Tetanus continues to be a serious cause of morbidity and mortality worldwide. The majority of cases (80%) occur in Africa and Southeast Asia.⁶ Incidence is much lower in the United States (0.1 cases per million persons annually) because of widespread vaccination, with only 233 cases of tetanus reported between 2001 and 2008.⁷ However, in the absence of confirmatory tests, the diagnosis is a clinical one; furthermore, there is no laboratory reporting program for tetanus. As a result, more cases may occur in the US than are detected or reported.

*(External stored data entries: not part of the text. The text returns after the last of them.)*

(* ===== verification/PeersetReach.v ===== *)
(** * Executions of the peer set manager

    The manager as built from a configuration and driven by the network and by
    the handles, the properties of all its executions, and an example. *)

From Stdlib Require Import ZArith Lia.
From stdpp Require Import gmap fin_maps fin_sets option list.
From S2P Require Import Prelude PeersState Peerset PeersetInv.

Local Open Scope Z_scope.

Section reach.
Context {OC : OverflowChecks} {PeerId : Type} `{HashOrder PeerId} {CL : Clock} {TM : Timer} {E : Type}.
Abbreviation State := (Peerset PeerId).
Abbreviation PSM := (M State E).
Abbreviation Config := (list (SetConfig PeerId)).
Implicit Types (s : State) (id : PeerId) (k : nat) (cfg : Config).

Context (U : gset PeerId) (HU : Z.of_nat (size U) < 2 ^ 32).

(** ** The configuration *)

Definition valid_config cfg : Prop := Forall (fun c => 0 <= cfg_in_peers c /\ 0 <= cfg_out_peers c /\ cfg_reserved_nodes c ⊆ U /\ forall id, id ∈ cfg_bootnodes c -> id ∈ U) cfg.

(** The state while the sets up to [n] are initialised, the last of which has
    the reserved peers [X] so far. *)
Record booting cfg (n : nat) (X : gset PeerId) s : Prop := {
  b_inv : ps_inv U (data s);
  b_conn k id : conn s k id = false;
  b_rep id : reputation_of id (data s) = 0;
  b_cfg k : config <$> sets (data s) !! k =
    (fun c => (cfg_in_peers c, cfg_out_peers c, if decide (k < n)%nat then cfg_reserved_nodes c else if decide (k = n) then X else ∅)) <$> cfg !! k;
  b_res : reserved_nodes s = (fun c => (cfg_reserved_nodes c, cfg_reserved_only c)) <$> cfg;
  b_rx : rx s = [];
  b_queue : message_queue s = [];
  b_time : created s = instant 0 /\ latest_time_update s = instant 0 /\ instant 0 <= instant (ticks s) }.

Lemma booting_num cfg n X s : booting cfg n X s -> num_sets (data s) = length cfg.
Proof.
  intros B. unfold num_sets. apply Nat.le_antisymm; apply Nat.nlt_ge; intros [x Hx]%lookup_lt_is_Some.
  - pose proof (b_cfg _ _ _ _ B (length cfg)) as Hc. rewrite Hx, lookup_ge_None_2 in Hc by lia. done.
  - pose proof (b_cfg _ _ _ _ B (length (sets (data s)))) as Hc. rewrite Hx, lookup_ge_None_2 in Hc by lia. done.
Qed.

Lemma booting_info cfg n X s k c : booting cfg n X s -> cfg !! k = Some c -> exists i, sets (data s) !! k = Some i /\
  config i = (cfg_in_peers c, cfg_out_peers c, if decide (k < n)%nat then cfg_reserved_nodes c else if decide (k = n) then X else ∅).
Proof. intros B Hc. pose proof (b_cfg _ _ _ _ B k) as Hk. rewrite Hc in Hk. destruct (sets (data s) !! k) as [i|]; [|done]. exists i. split; [done|]. by apply (inj Some) in Hk. Qed.
(** Each key is in one row only. *)
Lemma indexed_unique w i j r r' k : indexed w -> death_rows w !! i = Some r -> death_rows w !! j = Some r' ->
  k ∈ row_deleted r -> k ∈ row_deleted r' -> i = j.
Proof.
  intros Hi Hr Hr' Hk Hk'.
  assert (death_index w !! k = Some (pending_number w + Z.of_nat i)) as Hni by (apply Hi; eauto).
  assert (death_index w !! k = Some (pending_number w + Z.of_nat j)) as Hnj by (apply Hi; eauto).
  rewrite Hni in Hnj. simplify_eq. lia.
Qed.

Lemma reinsert_run k w : indexed w -> in_range w -> reinsert (E := E) k w = (reinserted [k] w, Ok tt).
Proof.
  intros Hi [Hp Hl]. unfold reinsert. erewrite bind_Ok by reflexivity. unfold reinserted. rewrite <-reinserted_index.
  simpl. rewrite union_empty_r_L. destruct (death_index w !! k) as [n|] eqn:Hn.
  - apply Hi in Hn as (i & r & Hr & Hk & ->). pose proof (lookup_lt_Some _ _ _ Hr).
    do 2 erewrite bind_Ok by reflexivity. simpl. rewrite usub_ok by (unfold is_u; lia).
    erewrite bind_Ok by reflexivity. replace (_ - _) with (Z.of_nat i) by lia. rewrite Nat2Z.id.
    erewrite bind_Ok by reflexivity. erewrite bind_Ok by (unfold lift; simpl; rewrite Hr; reflexivity).
    unfold modify. f_equal. unfold with_rows. simpl. f_equal. apply list_eq. intros j.
    rewrite list_lookup_fmap. destruct (decide (i = j)) as [<-|Hij].
    + rewrite list_lookup_insert_eq by done. by rewrite Hr.
    + rewrite list_lookup_insert_ne by done. destruct (death_rows w !! j) as [r'|] eqn:Hj; [|done]. simpl.
      rewrite row_drop_out; [done|]. intros Hk'. by destruct Hij; eapply indexed_unique.
  - unfold mret, M_mret. f_equal. destruct w as [rows index]. unfold with_rows, with_index. simpl in *.
    rewrite delete_id by done. f_equal. rewrite <-(list_fmap_id rows) at 1. apply list_fmap_ext. intros i r Hr.
    simpl. rewrite row_drop_out; [done|]. intros Hk.
    assert (index !! k <> None) as []; [|done]. apply not_eq_None_Some. eexists. apply Hi. simpl. eauto.
Qed.

Lemma reinsert_loop ks w : indexed w -> in_range w -> for_each (reinsert (E := E)) ks w = (reinserted ks w, Ok tt).
Proof.
  revert w. induction ks as [|k ks IH]; intros w Hi Hr; simpl; [by rewrite reinserted_nil|].
  rewrite (bind_Ok _ _ _ _ _ (reinsert_run k w Hi Hr)), IH, reinserted_cons; [done|by apply indexed_reinserted|].
  unfold in_range, reinserted. simpl. by rewrite length_fmap.
Qed.

(** *** Import of a block *)
Definition imported (hash : H) (journal_key : bytes) (ins del : list Key) w : W :=
  with_rows (fun rows => rows ++ [mkRow hash journal_key (list_to_set del)])
    (with_index (fun m => gset_to_gmap (pending_number w + Z.of_nat (length (death_rows w))) (list_to_set del) ∪ m)
      (reinserted ins w)).

Lemma index_loop n ks w :
  for_each (E := E) (fun k => modify (with_index <[k := n]>)) ks w =
  (with_index (fun m => gset_to_gmap n (list_to_set ks) ∪ m) w, Ok tt).
Proof.
  revert w. induction ks as [|k ks IH]; intros w; simpl.
  - destruct w. unfold with_index, mret, M_mret. simpl. rewrite gset_to_gmap_empty. by rewrite (left_id_L ∅ (∪)).
  - erewrite bind_Ok by reflexivity. rewrite IH. destruct w. unfold with_index. simpl. do 2 f_equal. apply map_eq. intros j.
    rewrite !lookup_union, !lookup_gset_to_gmap, lookup_insert. 
    repeat case_guard; case_decide; destruct (_ !! j); simplify_eq/=; first [done|exfalso; set_solver].
Qed.
(* ===== verification/NonCanonical.v ===== *)
(** * The overlay of blocks that are not canonical yet

    Model of [client/state-db/src/noncanonical.rs]: levels of block overlays
    above the last canonical block, the reference-counted values of the keys
    they insert, the journal, pending canonicalizations and insertions, and the
    values kept for pinned blocks.

    A [VecDeque] is a list from front to back; the two slices that
    [discard_descendants] is given are its tail. *)

From Stdlib Require Import ZArith Lia.
From stdpp Require Import gmap fin_maps option list.
From S2P Require Import Prelude StateDb.

Local Open Scope Z_scope.
Local Open Scope rust_scope.

(** [b"noncanonical_journal"] and [b"last_canonical"]. *)
Definition NON_CANONICAL_JOURNAL : bytes :=
  [110; 111; 110; 99; 97; 110; 111; 110; 105; 99; 97; 108; 95; 106; 111; 117; 114; 110; 97; 108].
Definition LAST_CANONICAL : bytes := [108; 97; 115; 116; 95; 99; 97; 110; 111; 110; 105; 99; 97; 108].
Definition MAX_BLOCKS_PER_LEVEL : Z := 32.

Record BlockOverlay (H Key : Type) : Type := mkOverlay {
  ov_hash : H;
  ov_journal_index : Z;
  ov_journal_key : bytes;
  ov_inserted : list Key;
  ov_deleted : list Key }.

Arguments mkOverlay {H Key} ov_hash ov_journal_index ov_journal_key ov_inserted ov_deleted.
Arguments ov_hash {H Key} _.
Arguments ov_journal_index {H Key} _.
Arguments ov_journal_key {H Key} _.
Arguments ov_inserted {H Key} _.
Arguments ov_deleted {H Key} _.

Record OverlayLevel (H Key : Type) : Type := mkLevel {
  blocks : list (BlockOverlay H Key);
  used_indicies : Z }.

Arguments mkLevel {H Key} blocks used_indicies.
Arguments blocks {H Key} _.
Arguments used_indicies {H Key} _.

Record OverlayRecord (H Key : Type) : Type := mkOverlayRecord {
  or_hash : H;
  or_parent_hash : H;
  or_inserted : list (Key * bytes);
  or_deleted : list Key }.

Arguments mkOverlayRecord {H Key} or_hash or_parent_hash or_inserted or_deleted.
Arguments or_hash {H Key} _.
Arguments or_parent_hash {H Key} _.
Arguments or_inserted {H Key} _.
Arguments or_deleted {H Key} _.

Record NonCanonicalOverlay (H Key : Type) `{Countable H} `{Countable Key} : Type := mkOverlays {
  last_canonicalized : option (H * Z);
  levels : list (OverlayLevel H Key);
  parents : gmap H H;
  pending_canonicalizations : list H;
  pending_insertions : list H;
  values : gmap Key (Z * bytes);
  pinned : gmap H Z;
  pinned_insertions : gmap H (list Key * Z) }.

Arguments mkOverlays {H Key _ _ _ _} last_canonicalized levels parents pending_canonicalizations pending_insertions values pinned pinned_insertions.
Arguments last_canonicalized {H Key _ _ _ _} _.
Arguments levels {H Key _ _ _ _} _.
Arguments parents {H Key _ _ _ _} _.
Arguments pending_canonicalizations {H Key _ _ _ _} _.
Arguments pending_insertions {H Key _ _ _ _} _.
Arguments values {H Key _ _ _ _} _.
Arguments pinned {H Key _ _ _ _} _.
Arguments pinned_insertions {H Key _ _ _ _} _.

(** ** Levels *)
Section level.
Context {OC : OverflowChecks} {H Key E : Type}.
Abbreviation Level := (OverlayLevel H Key).
Abbreviation Overlay := (BlockOverlay H Key).

(** [1 << n] on [u64]. *)
Definition bit64 (n : Z) : res E Z :=
  if n <? 64 then Ok (2 ^ n) else if overflow_checks then Panic else Ok (2 ^ (n mod 64)).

In developed countries, tetanus is primarily a disease of the elderly or the unvaccinated. Older persons, especially non-veterans, are less likely to have received the primary series. Because immunity decreases with age, even those who completed the primary series but have not received booster doses are at increased risk.⁸ Home-schooled children, who are not subject to school-entry vaccination requirements, are also at risk if unvaccinated.⁹

Neonatal tetanus is an ongoing problem in undeveloped countries that lack maternal vaccination programs. (Maternal immunization successfully reduces neonatal tetanus via passive immunity, and maternal tetanus via active immunity.) Unvaccinated women who undergo nonmedical abortions or unhygienic childbirth are at increased risk for tetanus.^3,10

Other risk factors for tetanus include wound contamination with soil, saliva, or devitalized tissue; injection drug use; and exposure to anthropogenic or natural disasters.¹ C tetani spores can contaminate heroin and may grow in abscesses of heroin users.⁴ Small outbreaks of tetanus among injection drug users have been reported, even among younger adults who had some immunity from childhood vaccination.^7,11 In addition, patients with diabetes are at increased risk for tetanus. These patients may have chronic wounds due to slowed healing and poor vascularity, which can lead to lower oxygen tension in their wounds and create an environment conducive to anaerobic infection. These chronic wounds are often ignored as a potential nidus for tetanus; instead, focus is placed on plantar puncture wounds or lacerations.⁷

Though tetanus risk is greatest for those who were never fully immunized, cases have been reported in persons who were immunized in the remote past but had not received a recent booster. Such cases show that tetanus immunity is not absolute and does wane over time.^12-14 Among the 233 tetanus cases reported in the US during 2001-2008, vaccination status was reported for 92. Of these, 24 patients had a complete series and 31 patients had at least one prior dose of tetanus vaccine.⁷ Furthermore, six cases occurred in patients known to have had the four-dose series and a booster within 10 years of diagnosis. Similarly, a 14-year-old boy who was fully vaccinated developed cephalic tetanus from a stingray wound.¹⁴Given these data, clinicians should not assume that a patient who reports having had “a tetanus shot” is completely protected; a full series and regular boosters are required, and, in rare cases, tetanus can occur despite full vaccination.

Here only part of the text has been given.